Required action
Look below for the line holding "Open Scope string_scope." and the line holding "then b else s". Repeat those two and everything between, exactly.

Dataset extract
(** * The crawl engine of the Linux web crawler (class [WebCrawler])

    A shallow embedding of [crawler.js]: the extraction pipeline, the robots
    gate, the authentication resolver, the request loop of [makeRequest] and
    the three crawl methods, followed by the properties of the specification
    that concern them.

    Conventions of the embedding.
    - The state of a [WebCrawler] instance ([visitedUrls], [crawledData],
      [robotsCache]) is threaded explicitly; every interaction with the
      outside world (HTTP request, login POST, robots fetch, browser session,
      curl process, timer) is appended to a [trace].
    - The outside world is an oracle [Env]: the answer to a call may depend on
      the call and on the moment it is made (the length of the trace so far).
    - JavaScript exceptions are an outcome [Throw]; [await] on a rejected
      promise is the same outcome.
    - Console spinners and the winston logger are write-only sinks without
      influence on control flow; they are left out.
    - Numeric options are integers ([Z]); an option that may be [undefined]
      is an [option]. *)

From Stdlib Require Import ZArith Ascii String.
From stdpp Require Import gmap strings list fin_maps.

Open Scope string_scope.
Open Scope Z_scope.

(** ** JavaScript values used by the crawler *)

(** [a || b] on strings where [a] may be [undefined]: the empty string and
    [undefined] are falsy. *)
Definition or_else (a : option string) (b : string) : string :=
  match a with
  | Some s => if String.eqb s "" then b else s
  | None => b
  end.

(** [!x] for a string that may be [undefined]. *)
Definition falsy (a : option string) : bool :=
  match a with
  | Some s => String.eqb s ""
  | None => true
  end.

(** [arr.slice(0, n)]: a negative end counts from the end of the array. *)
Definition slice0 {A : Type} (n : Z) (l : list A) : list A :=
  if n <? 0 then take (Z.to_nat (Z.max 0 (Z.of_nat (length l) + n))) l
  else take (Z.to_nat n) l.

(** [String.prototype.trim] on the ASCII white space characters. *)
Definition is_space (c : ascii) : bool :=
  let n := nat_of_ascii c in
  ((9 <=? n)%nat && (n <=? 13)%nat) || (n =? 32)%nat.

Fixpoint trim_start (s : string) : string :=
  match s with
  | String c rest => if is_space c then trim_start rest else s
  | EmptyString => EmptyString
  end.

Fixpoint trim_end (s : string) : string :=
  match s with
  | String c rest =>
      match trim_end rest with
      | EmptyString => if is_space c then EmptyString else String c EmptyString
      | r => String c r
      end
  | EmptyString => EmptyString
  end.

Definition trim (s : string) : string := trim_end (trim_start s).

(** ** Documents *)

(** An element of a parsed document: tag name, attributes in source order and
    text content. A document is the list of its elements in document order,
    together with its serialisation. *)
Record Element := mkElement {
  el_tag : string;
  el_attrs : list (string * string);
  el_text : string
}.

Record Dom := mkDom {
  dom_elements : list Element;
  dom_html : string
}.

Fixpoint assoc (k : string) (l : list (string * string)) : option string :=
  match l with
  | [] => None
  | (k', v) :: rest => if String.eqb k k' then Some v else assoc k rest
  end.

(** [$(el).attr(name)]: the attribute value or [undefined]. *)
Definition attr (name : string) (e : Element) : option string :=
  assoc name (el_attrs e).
...
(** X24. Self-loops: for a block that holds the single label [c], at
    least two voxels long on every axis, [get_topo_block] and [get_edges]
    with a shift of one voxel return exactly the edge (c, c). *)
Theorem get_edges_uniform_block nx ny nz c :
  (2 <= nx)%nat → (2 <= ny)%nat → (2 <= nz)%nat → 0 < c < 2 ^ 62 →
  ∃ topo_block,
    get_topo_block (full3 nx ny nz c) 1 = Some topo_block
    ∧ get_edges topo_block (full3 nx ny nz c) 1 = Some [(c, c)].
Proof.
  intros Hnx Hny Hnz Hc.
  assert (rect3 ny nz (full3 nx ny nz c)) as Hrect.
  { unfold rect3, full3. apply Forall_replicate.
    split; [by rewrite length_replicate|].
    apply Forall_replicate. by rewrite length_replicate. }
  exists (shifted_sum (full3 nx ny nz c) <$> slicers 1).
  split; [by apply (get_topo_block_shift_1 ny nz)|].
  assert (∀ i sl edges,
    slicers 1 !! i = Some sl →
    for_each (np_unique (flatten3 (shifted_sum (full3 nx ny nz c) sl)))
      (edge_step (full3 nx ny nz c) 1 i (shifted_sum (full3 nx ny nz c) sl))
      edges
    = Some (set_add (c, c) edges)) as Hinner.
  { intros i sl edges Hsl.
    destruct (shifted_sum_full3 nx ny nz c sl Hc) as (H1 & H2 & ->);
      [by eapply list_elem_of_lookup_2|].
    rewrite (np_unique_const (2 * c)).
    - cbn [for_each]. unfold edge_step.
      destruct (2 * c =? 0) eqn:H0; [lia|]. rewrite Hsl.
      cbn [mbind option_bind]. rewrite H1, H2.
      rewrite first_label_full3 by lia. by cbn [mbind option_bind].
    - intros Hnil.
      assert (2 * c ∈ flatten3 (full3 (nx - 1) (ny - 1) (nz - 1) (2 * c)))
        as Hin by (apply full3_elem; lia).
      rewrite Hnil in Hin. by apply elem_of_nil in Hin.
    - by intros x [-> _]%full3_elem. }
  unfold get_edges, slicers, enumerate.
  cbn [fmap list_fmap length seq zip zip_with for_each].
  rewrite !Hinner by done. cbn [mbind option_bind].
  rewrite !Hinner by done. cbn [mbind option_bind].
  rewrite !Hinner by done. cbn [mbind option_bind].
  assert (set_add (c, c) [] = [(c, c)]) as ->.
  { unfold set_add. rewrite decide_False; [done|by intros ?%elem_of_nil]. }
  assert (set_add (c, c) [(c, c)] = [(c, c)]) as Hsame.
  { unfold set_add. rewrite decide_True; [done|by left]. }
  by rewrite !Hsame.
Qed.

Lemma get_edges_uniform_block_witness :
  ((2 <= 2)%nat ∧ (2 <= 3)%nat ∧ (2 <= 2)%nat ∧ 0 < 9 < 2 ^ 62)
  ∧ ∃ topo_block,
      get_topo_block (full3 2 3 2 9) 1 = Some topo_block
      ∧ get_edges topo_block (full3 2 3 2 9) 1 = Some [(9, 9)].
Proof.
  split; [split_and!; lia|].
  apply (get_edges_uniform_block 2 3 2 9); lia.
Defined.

Response to the exercise
Open Scope string_scope.
Open Scope Z_scope.

(** ** JavaScript values used by the crawler *)

(** [a || b] on strings where [a] may be [undefined]: the empty string and
    [undefined] are falsy. *)
Definition or_else (a : option string) (b : string) : string :=
  match a with
  | Some s => if String.eqb s "" then b else s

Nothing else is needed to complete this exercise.